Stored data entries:
%%

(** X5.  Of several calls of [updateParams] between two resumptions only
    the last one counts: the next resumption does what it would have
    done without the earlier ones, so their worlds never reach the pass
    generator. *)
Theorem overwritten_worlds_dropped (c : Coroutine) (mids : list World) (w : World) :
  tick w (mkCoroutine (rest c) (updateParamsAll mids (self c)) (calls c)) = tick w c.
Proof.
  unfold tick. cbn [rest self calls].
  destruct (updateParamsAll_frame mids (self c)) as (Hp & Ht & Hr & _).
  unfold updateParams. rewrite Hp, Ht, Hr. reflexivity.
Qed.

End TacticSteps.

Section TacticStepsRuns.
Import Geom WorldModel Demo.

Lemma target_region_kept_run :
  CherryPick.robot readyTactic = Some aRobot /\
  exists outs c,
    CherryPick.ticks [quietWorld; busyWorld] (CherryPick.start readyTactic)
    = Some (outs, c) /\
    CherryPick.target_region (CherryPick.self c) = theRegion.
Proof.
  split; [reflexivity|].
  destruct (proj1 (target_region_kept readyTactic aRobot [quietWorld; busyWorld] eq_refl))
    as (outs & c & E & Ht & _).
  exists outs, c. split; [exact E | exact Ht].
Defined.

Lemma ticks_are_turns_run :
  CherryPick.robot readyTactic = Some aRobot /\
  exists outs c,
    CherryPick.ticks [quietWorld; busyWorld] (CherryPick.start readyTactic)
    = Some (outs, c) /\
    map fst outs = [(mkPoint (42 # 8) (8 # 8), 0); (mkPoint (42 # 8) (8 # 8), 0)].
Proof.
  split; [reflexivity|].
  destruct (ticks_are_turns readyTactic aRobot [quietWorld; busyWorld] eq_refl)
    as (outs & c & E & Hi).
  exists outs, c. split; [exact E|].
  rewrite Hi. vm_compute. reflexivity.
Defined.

%%
%%

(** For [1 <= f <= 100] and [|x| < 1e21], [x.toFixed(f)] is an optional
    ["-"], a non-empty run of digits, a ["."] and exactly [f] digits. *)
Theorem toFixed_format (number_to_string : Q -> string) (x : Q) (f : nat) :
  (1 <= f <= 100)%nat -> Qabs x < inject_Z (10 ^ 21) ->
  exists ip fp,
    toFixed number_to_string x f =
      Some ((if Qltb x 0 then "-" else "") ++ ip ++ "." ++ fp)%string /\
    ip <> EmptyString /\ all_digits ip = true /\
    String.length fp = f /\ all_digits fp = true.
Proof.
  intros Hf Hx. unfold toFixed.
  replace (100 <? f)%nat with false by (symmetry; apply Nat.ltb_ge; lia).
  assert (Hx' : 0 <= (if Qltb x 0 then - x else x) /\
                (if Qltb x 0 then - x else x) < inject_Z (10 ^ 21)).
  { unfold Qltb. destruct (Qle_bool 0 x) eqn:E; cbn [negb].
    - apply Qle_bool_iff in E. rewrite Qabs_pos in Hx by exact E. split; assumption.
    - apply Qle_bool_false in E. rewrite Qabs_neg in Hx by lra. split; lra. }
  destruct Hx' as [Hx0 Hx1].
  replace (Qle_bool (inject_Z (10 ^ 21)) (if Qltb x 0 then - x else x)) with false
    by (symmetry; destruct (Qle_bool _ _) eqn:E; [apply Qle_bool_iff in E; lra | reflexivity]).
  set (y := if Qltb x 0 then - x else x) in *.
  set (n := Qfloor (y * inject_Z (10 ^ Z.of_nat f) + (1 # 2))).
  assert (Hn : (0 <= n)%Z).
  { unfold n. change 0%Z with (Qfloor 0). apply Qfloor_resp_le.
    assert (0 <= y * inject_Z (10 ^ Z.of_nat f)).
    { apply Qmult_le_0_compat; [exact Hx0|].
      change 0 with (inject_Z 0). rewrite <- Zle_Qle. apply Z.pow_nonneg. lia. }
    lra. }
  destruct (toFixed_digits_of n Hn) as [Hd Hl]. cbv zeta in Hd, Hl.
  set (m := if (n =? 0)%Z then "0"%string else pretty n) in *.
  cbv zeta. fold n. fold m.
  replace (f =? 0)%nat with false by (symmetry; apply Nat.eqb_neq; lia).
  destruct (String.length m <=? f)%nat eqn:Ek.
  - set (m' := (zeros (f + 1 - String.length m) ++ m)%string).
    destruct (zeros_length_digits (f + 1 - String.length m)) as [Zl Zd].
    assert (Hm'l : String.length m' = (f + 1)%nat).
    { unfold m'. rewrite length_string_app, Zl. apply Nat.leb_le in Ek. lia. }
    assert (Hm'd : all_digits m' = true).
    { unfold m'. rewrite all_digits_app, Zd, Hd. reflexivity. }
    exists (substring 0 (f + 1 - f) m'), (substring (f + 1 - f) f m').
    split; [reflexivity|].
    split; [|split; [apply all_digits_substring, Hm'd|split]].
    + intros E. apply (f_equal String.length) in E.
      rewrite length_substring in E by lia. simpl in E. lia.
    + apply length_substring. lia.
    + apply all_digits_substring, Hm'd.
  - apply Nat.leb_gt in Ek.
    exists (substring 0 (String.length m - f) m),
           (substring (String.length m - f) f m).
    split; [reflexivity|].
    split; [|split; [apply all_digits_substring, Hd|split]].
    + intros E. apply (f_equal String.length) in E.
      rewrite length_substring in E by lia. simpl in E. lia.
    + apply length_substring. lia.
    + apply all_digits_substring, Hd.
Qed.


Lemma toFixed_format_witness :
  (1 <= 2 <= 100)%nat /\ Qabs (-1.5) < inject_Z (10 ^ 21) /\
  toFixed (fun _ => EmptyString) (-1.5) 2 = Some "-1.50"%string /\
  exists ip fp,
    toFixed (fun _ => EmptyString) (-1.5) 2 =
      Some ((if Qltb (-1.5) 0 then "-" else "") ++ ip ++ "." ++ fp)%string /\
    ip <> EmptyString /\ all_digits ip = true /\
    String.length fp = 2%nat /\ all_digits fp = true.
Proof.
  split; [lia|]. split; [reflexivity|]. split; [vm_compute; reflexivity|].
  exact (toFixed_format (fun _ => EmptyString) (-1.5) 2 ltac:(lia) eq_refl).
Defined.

%%
%%

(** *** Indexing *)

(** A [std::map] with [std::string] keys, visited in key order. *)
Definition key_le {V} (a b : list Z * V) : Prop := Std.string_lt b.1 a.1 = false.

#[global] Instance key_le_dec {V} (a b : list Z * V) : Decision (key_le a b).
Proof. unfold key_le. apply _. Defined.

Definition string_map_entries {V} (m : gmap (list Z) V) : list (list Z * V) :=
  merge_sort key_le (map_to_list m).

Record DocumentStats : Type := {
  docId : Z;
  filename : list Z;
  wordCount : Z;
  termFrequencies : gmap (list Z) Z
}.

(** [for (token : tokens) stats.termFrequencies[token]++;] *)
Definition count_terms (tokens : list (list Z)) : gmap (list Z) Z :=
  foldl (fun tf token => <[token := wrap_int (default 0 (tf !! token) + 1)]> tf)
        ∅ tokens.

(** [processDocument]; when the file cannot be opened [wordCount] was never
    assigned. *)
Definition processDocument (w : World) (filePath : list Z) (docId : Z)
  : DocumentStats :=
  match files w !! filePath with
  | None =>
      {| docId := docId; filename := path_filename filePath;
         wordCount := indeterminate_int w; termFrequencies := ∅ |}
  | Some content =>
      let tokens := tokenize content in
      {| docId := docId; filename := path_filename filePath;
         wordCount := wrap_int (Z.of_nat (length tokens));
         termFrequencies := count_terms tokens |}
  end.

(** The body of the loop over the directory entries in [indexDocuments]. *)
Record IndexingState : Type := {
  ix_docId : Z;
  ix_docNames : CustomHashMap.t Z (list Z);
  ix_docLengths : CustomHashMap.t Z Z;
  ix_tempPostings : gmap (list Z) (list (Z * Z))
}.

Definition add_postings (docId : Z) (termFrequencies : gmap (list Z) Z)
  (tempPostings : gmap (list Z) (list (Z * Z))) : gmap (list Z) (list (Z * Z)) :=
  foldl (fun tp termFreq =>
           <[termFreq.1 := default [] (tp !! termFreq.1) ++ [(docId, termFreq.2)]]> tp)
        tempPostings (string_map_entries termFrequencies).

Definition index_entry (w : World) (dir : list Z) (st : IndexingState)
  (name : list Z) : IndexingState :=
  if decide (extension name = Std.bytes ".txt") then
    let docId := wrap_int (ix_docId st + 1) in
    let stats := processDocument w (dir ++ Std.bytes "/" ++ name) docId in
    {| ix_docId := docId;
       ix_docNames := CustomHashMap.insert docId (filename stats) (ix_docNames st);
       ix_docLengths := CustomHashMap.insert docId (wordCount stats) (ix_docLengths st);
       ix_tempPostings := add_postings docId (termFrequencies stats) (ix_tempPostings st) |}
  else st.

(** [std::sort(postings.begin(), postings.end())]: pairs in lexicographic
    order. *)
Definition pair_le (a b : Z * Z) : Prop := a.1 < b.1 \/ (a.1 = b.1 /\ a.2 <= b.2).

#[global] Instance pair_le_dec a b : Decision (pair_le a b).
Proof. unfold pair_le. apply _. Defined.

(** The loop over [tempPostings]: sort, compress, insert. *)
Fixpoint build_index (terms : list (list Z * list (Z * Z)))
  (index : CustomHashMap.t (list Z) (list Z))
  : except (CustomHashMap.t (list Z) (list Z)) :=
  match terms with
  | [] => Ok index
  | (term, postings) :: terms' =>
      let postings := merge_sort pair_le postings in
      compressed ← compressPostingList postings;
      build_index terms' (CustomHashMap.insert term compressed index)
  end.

%%

= PROBLEM =
Filter the entries above down to the lines containing the word "rewrite".

= OUTPUT =
  unfold updateParams. rewrite Hp, Ht, Hr. reflexivity.
  rewrite Hi. vm_compute. reflexivity.
    - apply Qle_bool_iff in E. rewrite Qabs_pos in Hx by exact E. split; assumption.
    - apply Qle_bool_false in E. rewrite Qabs_neg in Hx by lra. split; lra. }
      change 0 with (inject_Z 0). rewrite <- Zle_Qle. apply Z.pow_nonneg. lia. }
    { unfold m'. rewrite length_string_app, Zl. apply Nat.leb_le in Ek. lia. }
    { unfold m'. rewrite all_digits_app, Zd, Hd. reflexivity. }
      rewrite length_substring in E by lia. simpl in E. lia.
      rewrite length_substring in E by lia. simpl in E. lia.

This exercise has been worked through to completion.